As she pays and thanks the cab driver and heads up the steps to her new apartment, she hopes fervently that she set up the DVR correctly before leaving. It was kind of a rush job, since she and Marcus had been waiting half a week for a night when neither of them would be busy, and it wasn’t until the last minute that they agreed on Thursday. She had almost been late to dinner after having to run to the nearest tech store and pick up a necessary cable that, for some ungodly reason, hadn’t been included in the box the DVR came in.
Turning on the TV and opening its menu, she discovers with relief that the Mets game is fully recorded and waiting for her. She tosses some popcorn in the microwave, runs to her bedroom, kicks her shoes into the closet, grabs her Mets hat (more tradition than superstition, since the outcome of the game has already been determined), and returns to the kitchen just in time to keep the unwieldy microwave from burning the popcorn. She settles down in the living room’s lone armchair before the TV and presses play. In time this place will be full of furniture enough for company, and decorations of her own choosing, and appliances whose settings actually make sense and don’t threaten to go nuclear on every snack. But for right now, she’s gonna watch the Mets kick the Braves’ ass.
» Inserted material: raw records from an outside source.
(** X16.  The constructor throws when a required option is missing,
    naming the first missing one in the order [el], [data], [buildRow],
    [updateRow], before anything is built.  With the four of them and an
    empty container it returns a table in use, with 100 available nodes,
    a visible height of 400 and height 10 for every row unless the options
    say otherwise: the guard is clear, no [midNdx] is remembered, the rows
    0 .. min(availableNodes, row count) - 1 hold the nodes, and with the
    default height row i has offset 10 * i and the total height is 10
    times the row count. *)
Theorem ScrollableTable_constructs {Payload : Type} (fuel : nat)
    (opts : Options Payload) :
  (opts_el opts = None -> ScrollableTable fuel opts = NeedToPass OptEl)
  /\ (is_Some (opts_el opts) -> opts_data opts = None ->
      ScrollableTable fuel opts = NeedToPass OptData)
  /\ (is_Some (opts_el opts) -> is_Some (opts_data opts) ->
      opts_buildRow opts = false ->
      ScrollableTable fuel opts = NeedToPass OptBuildRow)
  /\ (is_Some (opts_el opts) -> is_Some (opts_data opts) ->
      opts_buildRow opts = true -> opts_updateRow opts = false ->
      ScrollableTable fuel opts = NeedToPass OptUpdateRow)
  /\ (forall e d, opts_el opts = Some e -> opts_data opts = Some d ->
      opts_buildRow opts = true -> opts_updateRow opts = true ->
      children e = [] -> (0 < fuel)%nat ->
      exists st,
        ScrollableTable fuel opts
          = Table (default default_heightFn (opts_heightFn opts)) st
        /\ reachable (default default_heightFn (opts_heightFn opts)) st
        /\ availableNodes st = default 100%Z (opts_availableNodes opts)
        /\ visibleHeight st = default 400 (opts_visibleHeight opts)
        /\ isUpdating st = false /\ lastMidNdx st = None
        /\ rowsWithNodes st
           = seq 0 (Z.to_nat (Z.min (availableNodes st) (Z.of_nat (length d))))
        /\ length (data st) = length d
        /\ (opts_heightFn opts = None ->
            (forall i r, data st !! i = Some r ->
               __top r == inject_Z (Z.of_nat i) * 10)
            /\ totalHeight st == inject_Z (Z.of_nat (length d)) * 10)).
Proof.
  unfold ScrollableTable. split; [|split; [|split; [|split]]].
  - by intros ->.
  - by intros [e ->] ->.
  - by intros [e ->] [d ->] ->.
  - by intros [e ->] [d ->] -> ->.
  - intros e d -> -> -> -> Hempty Hfuel. cbn [negb].
    set (hf := default default_heightFn (opts_heightFn opts)).
    destruct (reset_spec hf fuel (extended e d opts) Hempty Hfuel)
      as (st & Hreset & Hdata & Hrwn & _ & _ & _ & _ & Htot & _ & Hav).
    rewrite Hreset. exists st. split; [done|].
    split; [by eapply reachable_reset|].
    destruct (reset_keeps_guard hf _ _ _ Hreset) as (Hu & Hl & _ & Hv & _).
    destruct (reset_tops hf _ _ _ Hreset) as [Htops _].
    change (data (extended e d opts)) with d in *.
    change (availableNodes (extended e d opts))
      with (default 100%Z (opts_availableNodes opts)) in *.
    change (visibleHeight (extended e d opts))
      with (default 400 (opts_visibleHeight opts)) in *.
    change (isUpdating (extended e d opts)) with false in *.
    change (lastMidNdx (extended e d opts)) with (@None nat) in *.
    assert (Hlen : length (data st) = length d).
    { rewrite <- (length_fmap __top), Htops, length_fmap.
      apply calculateHeights_loop_length. }
    split; [by rewrite Hav|]. split; [by rewrite Hv|].
    split; [by rewrite Hu|]. split; [by rewrite Hl|].
    split; [by rewrite Hrwn, Hav|]. split; [done|].
    intros Hdef.
    assert (Hc : forall r, hf r == 10).
    { intros r. subst hf. rewrite Hdef. reflexivity. }
    destruct (calculateHeights_constant hf 10 d Hc) as [Hoff Htotal].
    split.
    + intros i r Hr.
      assert (Hi : (__top <$> (calculateHeights hf d).1) !! i = Some (__top r)).
      { by rewrite <- Htops, list_lookup_fmap, Hr. }
      rewrite list_lookup_fmap in Hi.
      destruct ((calculateHeights hf d).1 !! i) as [r'|] eqn:Hr'; [|done].
      injection Hi as <-. by apply Hoff.
    + rewrite Htot. exact Htotal.
Qed.

(** ** Instances on the scenarios *)

Lemma window_within_data_witness :
  Z.even (availableNodes scenarioA_at_5000) = true
  /\ (fillEnd scenarioA_at_5000 - fillStart scenarioA_at_5000
      <= Z.max 0 (availableNodes scenarioA_at_5000))%Z.
Proof.
  assert (Heven : Z.even (availableNodes scenarioA_at_5000) = true)
    by (vm_compute; reflexivity).
  split; [exact Heven|].
  exact (proj2 (proj2 (proj2 (proj2 (window_within_data scenarioA_at_5000)))) Heven).
Defined.

Lemma pass_updates_lacking_rows_witness :
  isUpdating four_nodes_at_40 = false
  /\ lastMidNdx four_nodes_at_40 <> Some (midNdx four_nodes_at_40)
  /\ updateVisibleRows four_nodes_at_40
     = Done (after_scroll 40 (after_scroll 20 (constructed 1000 4)))
  /\ exists new,
       calls (after_scroll 40 (after_scroll 20 (constructed 1000 4)))
       = calls four_nodes_at_40 ++ new
       /\ updates new (window_lacking four_nodes_at_40).
Proof.
  assert (Hup : isUpdating four_nodes_at_40 = false) by (vm_compute; reflexivity).
  assert (Hlast : lastMidNdx four_nodes_at_40 <> Some (midNdx four_nodes_at_40))
    by (vm_compute; discriminate).
  assert (Hdone : updateVisibleRows four_nodes_at_40
                  = Done (after_scroll 40 (after_scroll 20 (constructed 1000 4))))
    by (vm_compute; reflexivity).
  split; [exact Hup|]. split; [exact Hlast|]. split; [exact Hdone|].
  exact (pass_updates_lacking_rows _ _ Hup Hlast Hdone).
Defined.

Lemma scroll_keeps_inner_rows_witness :
  (fillStart four_nodes_at_60 < Z.of_nat 25 < fillEnd four_nodes_at_60)%Z
  /\ node_of four_nodes_at_60 25 = Some 1%nat
  /\ node_of (outcome_state (updateVisibleRows four_nodes_at_60)) 25 = Some 1%nat.
Proof.
  assert (Hin : (fillStart four_nodes_at_60 < Z.of_nat 25 < fillEnd four_nodes_at_60)%Z)
    by (vm_compute; split; reflexivity).
  assert (Hnode : node_of four_nodes_at_60 25 = Some 1%nat)
    by (vm_compute; reflexivity).
  split; [exact Hin|]. split; [exact Hnode|].
  pose proof (scroll_keeps_inner_rows four_nodes_at_60) as Hkeep.
  cbv zeta in Hkeep. exact (proj1 Hkeep 25%nat 1%nat Hin Hnode).
Defined.

Lemma throw_disables_scrolling_witness :
  isUpdating three_nodes_at_20 = false
  /\ updateVisibleRows three_nodes_at_20 = Throws (after_scroll 20 (constructed 1000 3))
  /\ isUpdating (after_scroll 20 (constructed 1000 3)) = true.
Proof.
  assert (Hup : isUpdating three_nodes_at_20 = false) by (vm_compute; reflexivity).
  assert (Hthrow : updateVisibleRows three_nodes_at_20
                   = Throws (after_scroll 20 (constructed 1000 3)))
    by (vm_compute; reflexivity).
  split; [exact Hup|]. split; [exact Hthrow|].
  exact (proj1 (throw_disables_scrolling _ _ Hup Hthrow)).
Defined.

Lemma reachable_positioned_witness :
  reachable height10 four_nodes_at_40
  /\ forall i, is_Some (node_of four_nodes_at_40 i) ->
       position four_nodes_at_40 i = top_of four_nodes_at_40 i.
Proof.
  assert (Hreach : reachable height10 four_nodes_at_40).
  { apply reachable_scrollTo. apply reachable_handler. apply reachable_scrollTo.
    apply (reachable_reset height10 1 (fresh_table 1000 4)).
    vm_compute. reflexivity. }
  split; [exact Hreach|].
  exact (proj1 (reachable_positioned height10 four_nodes_at_40 Hreach)).
Defined.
How serious is this? How serious do you want this to be? Marcus wonders while booking a suspect. Of course Joan’s fully capable of communicating her own boundaries and intentions, and if she’s not ready for commitment, or just not interested, or if she is...well, that’s a different question.
But do you know what you even want here? You’re not especially close friends, but you could be, and if this doesn’t play out the way it’s supposed to (whatever that means), you might lose that. There aren’t a whole lot of people (including you, a small voice says wryly) who both understand what this line of work does to you and don’t let it stop them from having a healthy life away from the job. You should have waited, gotten to know each other better as friends before dating. If it’s even that.
Well, you have the answer to at least one question: this is serious enough to distract you at work. And he started writing under “Narrative of Offense”.
You are twisting-, a voice says, slowly enough that if Sherlock keeps thinking as fast as (he thinks) only he can, that voice won’t have time to finish.
This is not jealousy. This is concern. For Joan (no) for Marcus (no) for the stability of this life, this delicate balance, imperiled by this new characterization of the relationship between two of its most prevalent personages.
Except that neither of them has ever shown themselves to be anything other than the most professional and mature individuals. Is this jealousy? Of Marcus (no) of Joan (no) of the both of them, enjoying each other’s company (without you), finding happiness without having to run from (...your facts, the voice continues)-
No, too abstract to warrant this degree of discomfort. Not jealousy, then, and not concern. Perhaps fear, that when they have each other they will no longer need you, and when they no longer need you-
He finally stops pacing, allowing the soft voice to catch up. ...to suit your theories, it finishes. To flatter yourself. None of this has anything to do with you. He sighs. And soon, neither will th-
He takes the steps two at a time to dig his jogging gear from the closet. It’s time to run.